BEGIN Records supplied

(* ===== verification/Ums.v ===== *)
(** * Mass storage devices (crates/usb_devices/src/devices/ums.rs, ums1.rs)

    The virtual media drive and the file transfer drive: mounting an image
    writes its path into the backing file attribute of the LUN; a gadget
    change unmounts first and blocks mounts until it is over.

    [lun] is the content of the kernel's attribute ([None] when it is empty).
    The environment of an operation says whether the image and the attribute
    file exist, how resolving the attribute goes and whether writing works. *)

From S2P Require Import Prelude Hid Gadget.

Record UmsEnv := mkUmsEnv {
  image_exists : string -> bool;
  resolved : Result UsbError string;
  device_exists : bool;
  write_result : Result UsbError unit }.

(** Both handles; the file transfer drive does not use [mode]. *)
Record UmsHandle := mkUms {
  u_name : string;
  u_enabled : bool;
  u_mode : UmsMode;
  file_path : option string;
  lun_file_path : option string;
  u_updating : bool;
  lun : option string }.

Definition ums_new (name : string) (mode : UmsMode) (enabled : bool) : UmsHandle :=
  mkUms name enabled mode None None false None.

Definition u_set_enabled (b : bool) (h : UmsHandle) : UmsHandle :=
  mkUms (u_name h) b (u_mode h) (file_path h) (lun_file_path h) (u_updating h) (lun h).
Definition u_set_mode (m : UmsMode) (h : UmsHandle) : UmsHandle :=
  mkUms (u_name h) (u_enabled h) m (file_path h) (lun_file_path h) (u_updating h) (lun h).
Definition u_set_file (f : option string) (h : UmsHandle) : UmsHandle :=
  mkUms (u_name h) (u_enabled h) (u_mode h) f (lun_file_path h) (u_updating h) (lun h).
Definition u_set_lun_path (p : option string) (h : UmsHandle) : UmsHandle :=
  mkUms (u_name h) (u_enabled h) (u_mode h) (file_path h) p (u_updating h) (lun h).
Definition u_set_updating (b : bool) (h : UmsHandle) : UmsHandle :=
  mkUms (u_name h) (u_enabled h) (u_mode h) (file_path h) (lun_file_path h) b (lun h).
Definition u_set_lun (c : option string) (h : UmsHandle) : UmsHandle :=
  mkUms (u_name h) (u_enabled h) (u_mode h) (file_path h) (lun_file_path h) (u_updating h) c.

Definition UM (A : Type) : Type := SE UmsHandle UsbError A.

Section ops.
Context (env : UmsEnv).

Definition sync_lun_file_path (h : UmsHandle) : UmsHandle :=
  if negb (u_enabled h) then u_set_lun_path None h
  else match resolved env with
       | Ok path => u_set_lun_path (Some path) h
       | Err _ => u_set_lun_path None h
       end.

Definition get_lun_file_path : UM string :=
  fun h => match lun_file_path h with
           | Some path => (h, Ok path)
           | None => match resolved env with
                     | Ok path => (u_set_lun_path (Some path) h, Ok path)
                     | Err e => (h, Err e)
                     end
           end.

(** [write_file]: an image path, or a newline to empty the LUN. *)
Definition write_lun (c : option string) : UM unit :=
  fun h => match write_result env with
           | Ok _ => (u_set_lun c h, Ok tt)
           | Err e => (h, Err e)
           end.

Definition updating_error : UsbError := ChangeRejected "USBGadget is updating".

(** *** Virtual media (ums.rs) *)

Definition switch_mode (m : UmsMode) : UM bool :=
  let! h := se_get id in
  se_guard (negb (u_enabled h)) (DeviceNotEnabled (u_name h)) ;;;
  se_guard (bool_decide (is_Some (file_path h))) (ChangeRejected (u_name h +:+ " is busy")) ;;;
  se_guard (u_updating h) updating_error ;;;
  if bool_decide (u_mode h = m) then se_ret false
  else se_modify (u_set_mode m) ;;; se_ret true.

Definition mount_ums (image : string) : UM unit :=
  let! h := se_get id in
  se_guard (negb (u_enabled h)) (DeviceNotEnabled (u_name h)) ;;;
  se_guard (u_updating h) updating_error ;;;
  se_guard (negb (image_exists env image)) (FileNotFound image) ;;;
  let! device_path := get_lun_file_path in
  se_guard (negb (device_exists env)) (DeviceNotFound device_path) ;;;
  let! f := se_get file_path in
  match f with
  | Some existing =>
      if String.eqb existing image then se_ret tt
      else se_throw (ChangeRejected (u_name h +:+ " is already mounted"))
  | None => write_lun (Some image) ;;; se_modify (u_set_file (Some image))
  end.

Definition unmount_ums : UM unit :=
  let! h := se_get id in
  if negb (u_enabled h) then se_ret tt else
  se_guard (u_updating h) updating_error ;;;
  let! r := se_catch get_lun_file_path in
  match r with
  | Err _ => se_modify (u_set_file None)
  | Ok _ =>
      if negb (device_exists env) then se_modify (u_set_file None)
      else write_lun None ;;; se_modify (u_set_file None)
  end.

Definition ums_on_change_request (req : ChangeRequest) (h : UmsHandle)
  : UmsHandle * ChangeResponse :=
  match req with
  | RequestChange => (h, Proceed)
  | PrepareChange =>
      match unmount_ums h with
      | (h, Ok _) => (u_set_updating true h, Proceed)
      | (h, Err _) => (h, Reject "failed to unmount")
      end
  | ChangeCompleted | ChangeCanceled =>
      (u_set_updating false (sync_lun_file_path h), Proceed)
  end.

(** *** File transfer (ums1.rs) *)

Definition mount_ums1 (image : string) : UM unit :=
  let! h := se_get id in
  se_guard (negb (u_enabled h)) (DeviceNotEnabled (u_name h)) ;;;
  se_guard (u_updating h) updating_error ;;;
  se_guard (negb (image_exists env image)) (FileNotFound image) ;;;
  let! device_path := get_lun_file_path in
  se_guard (negb (device_exists env)) (DeviceNotFound device_path) ;;;
  let! f := se_get file_path in
  se_guard (bool_decide (is_Some f)) (ChangeRejected (u_name h +:+ " is busy")) ;;;
  write_lun (Some image) ;;; se_modify (u_set_file (Some image)).

Definition unmount_ums1 : UM unit :=
  let! h := se_get id in
  se_guard (negb (u_enabled h)) (DeviceNotEnabled (u_name h)) ;;;
  se_guard (u_updating h) updating_error ;;;
  let! device_path := get_lun_file_path in
  se_guard (negb (device_exists env)) (DeviceNotFound device_path) ;;;
  write_lun None ;;; se_modify (u_set_file None).

Definition ums1_on_change_request (req : ChangeRequest) (h : UmsHandle)
  : UmsHandle * ChangeResponse :=
  match req with
  | RequestChange => (h, Proceed)
  | PrepareChange =>
      match unmount_ums1 h with
      | (h, Ok _) => (u_set_updating true h, Proceed)
      | (h, Err (DeviceNotEnabled _)) | (h, Err (DeviceNotFound _)) =>
          (u_set_updating true h, Proceed)
      | (h, Err _) => (h, Reject "failed to unmount")
      end
  | ChangeCompleted | ChangeCanceled =>
      (u_set_updating false (sync_lun_file_path h), Proceed)
  end.
End ops.

(** ** The handle mirrors the LUN *)

Inductive UmsOp : Type :=
| UMount (image : string) | UUnmount | USwitch (m : UmsMode) | UChange (r : ChangeRequest)
| UMount1 (image : string) | UUnmount1 | UChange1 (r : ChangeRequest).

Definition ums_op (env : UmsEnv) (o : UmsOp) (h : UmsHandle) : UmsHandle :=
  match o with
  | UMount i => (mount_ums env i h).1
  | UUnmount => (unmount_ums env h).1
  | USwitch m => (switch_mode m h).1
  | UChange r => (ums_on_change_request env r h).1
  | UMount1 i => (mount_ums1 env i h).1
  | UUnmount1 => (unmount_ums1 env h).1
  | UChange1 r => (ums1_on_change_request env r h).1
  end.

Definition ums_run (ops : list (UmsEnv * UmsOp)) (h : UmsHandle) : UmsHandle :=
  fold_left (fun h '(env, o) => ums_op env o h) ops h.

(** A mounted handle is right about what the kernel serves. *)
Definition mirrors (h : UmsHandle) : Prop := ∀ p, file_path h = Some p -> lun h = Some p.

(** Case analysis over the handle and every answer of the environment. *)
Ltac ums_cases env h :=
  let ie := fresh "ie" in let de := fresh "de" in
  destruct env as [ie [?|?] de [[]|?]], h as [? [] ? [?|] [?|] [] ?]; try destruct de;
  cbn in *;
  repeat match goal with
         | |- context [ie ?i] => destruct (ie i); cbn in *
         | |- context [String.eqb ?a ?b] => destruct (String.eqb_spec a b); cbn in *
         | |- context [bool_decide ?P] => destruct (bool_decide_reflect P); cbn in *
         | H : context [ie ?i] |- _ => destruct (ie i); cbn in *
         | H : context [String.eqb ?a ?b] |- _ => destruct (String.eqb_spec a b); cbn in *
         | H : context [bool_decide ?P] |- _ => destruct (bool_decide_reflect P); cbn in *
         end.

Lemma sync_mirrors env h : mirrors h -> mirrors (sync_lun_file_path env h).
Proof. unfold mirrors, sync_lun_file_path. repeat case_match; done. Qed.

Lemma mount_ums_mirrors env i h : mirrors h -> mirrors (mount_ums env i h).1.
Proof. unfold mirrors. ums_cases env h; naive_solver. Qed.

Lemma mount_ums1_mirrors env i h : mirrors h -> mirrors (mount_ums1 env i h).1.
Proof. unfold mirrors. ums_cases env h; naive_solver. Qed.

Lemma unmount_ums_mirrors env h : mirrors h -> mirrors (unmount_ums env h).1.
Proof. unfold mirrors. ums_cases env h; naive_solver. Qed.

Lemma unmount_ums1_mirrors env h : mirrors h -> mirrors (unmount_ums1 env h).1.
Proof. unfold mirrors. ums_cases env h; naive_solver. Qed.

(** What a drive reports as mounted is what the kernel serves: after any
    sequence of mounts, unmounts, mode switches and change requests, in any
    environment (images or attributes missing, writes failing), a handle that
    has a mounted path has it in the LUN. *)
Theorem mounted_path_is_served name mode en ops :
  mirrors (ums_run ops (ums_new name mode en)).
Proof.
  assert (Hop : ∀ env o h, mirrors h -> mirrors (ums_op env o h)).
  { intros env o h Hm. destruct o as [i| |m|r|i| |r]; cbn [ums_op];
      auto using sync_mirrors, mount_ums_mirrors, mount_ums1_mirrors, unmount_ums_mirrors, unmount_ums1_mirrors.
    - revert Hm. unfold mirrors. ums_cases env h; naive_solver.
    - destruct r; cbn [ums_on_change_request]; [done| |..].
      + pose proof (unmount_ums_mirrors env h Hm). by destruct (unmount_ums env h) as [h' [u|e]].
      + by apply sync_mirrors.
      + by apply sync_mirrors.
    - destruct r; cbn [ums1_on_change_request]; [done| |..].
      + pose proof (unmount_ums1_mirrors env h Hm). by destruct (unmount_ums1 env h) as [h' [u|[]]].
      + by apply sync_mirrors.
      + by apply sync_mirrors. }
  apply (fold_left_inv mirrors); [intros h [env o]; apply Hop|by intros p].
Qed.

(** An operation that does not end the change under way. *)
Definition during_change (o : UmsOp) : bool :=
  match o with
  | UMount _ | UUnmount | USwitch _ | UChange RequestChange | UChange PrepareChange => true
  | _ => false
  end.

(** Nothing is mounted while the gadget changes: once an enabled virtual
    media drive approved the change its image is out, and until the change
    ends every mount, unmount and mode switch is refused and the drive stays
    empty. *)
Theorem drive_empty_during_change env h h' ops :
  u_enabled h = true -> ums_on_change_request env PrepareChange h = (h', Proceed) ->
  Forall (fun '(_, o) => during_change o = true) ops ->
  let h2 := ums_run ops h' in
  file_path h2 = None /\ u_updating h2 = true /\ u_mode h2 = u_mode h'
  /\ ∀ env' i m, is_ok (mount_ums env' i h2).2 = false
                 /\ is_ok (switch_mode m h2).2 = false
                 /\ is_ok (unmount_ums env' h2).2 = false.
Proof.
  intros He Hp Hops.
  assert (H0 : u_enabled h' = true /\ u_updating h' = true /\ file_path h' = None).
  { revert He Hp. cbn. ums_cases env h; naive_solver. }
  assert (Hstep : ∀ env o g, during_change o = true ->
            u_enabled g = true /\ u_updating g = true /\ file_path g = None ->
            let g' := ums_op env o g in
            (u_enabled g' = true /\ u_updating g' = true /\ file_path g' = None) /\ u_mode g' = u_mode g).
  { clear. intros env o g Ho (He & Hu & Hf). destruct g as [n [] m [f|] lp [] c]; try done.
    destruct o as [i| |mo|[]|i| |[]]; try done; cbn. }
  assert (Hrun : (u_enabled (ums_run ops h') = true /\ u_updating (ums_run ops h') = true
                  /\ file_path (ums_run ops h') = None) /\ u_mode (ums_run ops h') = u_mode h').
  { clear Hp. revert h' H0. induction Hops as [|[env' o] ops Ho Hops IH]; intros h' H0; cbn; [done|].
    destruct (Hstep env' o h' Ho H0) as [H1 H2]. destruct (IH _ H1) as [H3 H4].
    split; [exact H3|]. etrans; [exact H4|exact H2]. }
  cbv zeta. destruct Hrun as [(E & U & F) M]. split_and!; [done..|].
  intros env' i m. destruct (ums_run ops h') as [n [] mo [f|] lp [] c]; try done.
Qed.

(** A drive goes through its life as it should: from an enabled, idle, empty
    drive in a working environment a mount serves the image, mounting the same
    image again is harmless while another image and a mode switch are refused,
    and after unmounting the LUN is empty and the other image can be mounted. *)
Theorem drive_lifecycle env h p q m dev :
  u_enabled h = true -> u_updating h = false -> file_path h = None ->
  image_exists env p = true -> image_exists env q = true -> p ≠ q ->
  resolved env = Ok dev -> device_exists env = true -> write_result env = Ok tt ->
  let h1 := (mount_ums env p h).1 in
  let h2 := (unmount_ums env h1).1 in
  (mount_ums env p h).2 = Ok tt /\ lun h1 = Some p /\ file_path h1 = Some p
  /\ mount_ums env p h1 = (h1, Ok tt)
  /\ mount_ums env q h1 = (h1, Err (ChangeRejected (u_name h +:+ " is already mounted")))
  /\ switch_mode m h1 = (h1, Err (ChangeRejected (u_name h +:+ " is busy")))
  /\ (unmount_ums env h1).2 = Ok tt /\ lun h2 = None /\ file_path h2 = None
  /\ (mount_ums env q h2).2 = Ok tt /\ lun (mount_ums env q h2).1 = Some q.
Proof.
  intros He Hu Hf Hip Hiq Hne Hr Hd Hw. cbv zeta.
  destruct env as [ie r de w], h as [n en mo f lp up c]; cbn in *; subst.
  unfold mount_ums, unmount_ums, switch_mode, get_lun_file_path, write_lun; se_unfold.
  destruct lp as [lp|]; cbn; rewrite ?Hip, ?Hiq; cbn; rewrite ?String.eqb_refl; cbn;
    rewrite ?(proj2 (String.eqb_neq p q) Hne); rewrite ?bool_decide_true by done; cbn;
    rewrite ?Hip, ?Hiq; cbn; done.
Qed.

(** The file transfer drive is weaker: when its attribute file is gone it
    still approves the change but keeps the mounted path, so that after the
    change, with everything working again, mounting any image is refused as
    busy. *)
Theorem file_transfer_keeps_stale_mount env env' h p i dev dev' :
  u_enabled h = true -> u_updating h = false -> file_path h = Some p ->
  lun_file_path h = Some dev -> device_exists env = false ->
  resolved env' = Ok dev' -> device_exists env' = true -> image_exists env' i = true ->
  let '(h1, r) := ums1_on_change_request env PrepareChange h in
  r = Proceed /\
  let h2 := (ums1_on_change_request env' ChangeCompleted h1).1 in
  file_path h2 = Some p /\ u_updating h2 = false
  /\ (mount_ums1 env' i h2).2 = Err (ChangeRejected (u_name h +:+ " is busy")).
Proof.
  destruct env as [ie r de w], env' as [ie' r' de' w'], h as [n en mo f lp up c].
  cbn. intros -> -> -> -> -> -> -> Hi. cbn. split; [done|]. rewrite Hi. cbn. done.
Qed.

END Records supplied

Exercise directions | Which of the lines above hold the word "busy"? Copy each one.

Answer to this problem |
  se_guard (bool_decide (is_Some (file_path h))) (ChangeRejected (u_name h +:+ " is busy")) ;;;
  se_guard (bool_decide (is_Some f)) (ChangeRejected (u_name h +:+ " is busy")) ;;;
  /\ switch_mode m h1 = (h1, Err (ChangeRejected (u_name h +:+ " is busy")))
    busy. *)
  /\ (mount_ums1 env' i h2).2 = Err (ChangeRejected (u_name h +:+ " is busy")).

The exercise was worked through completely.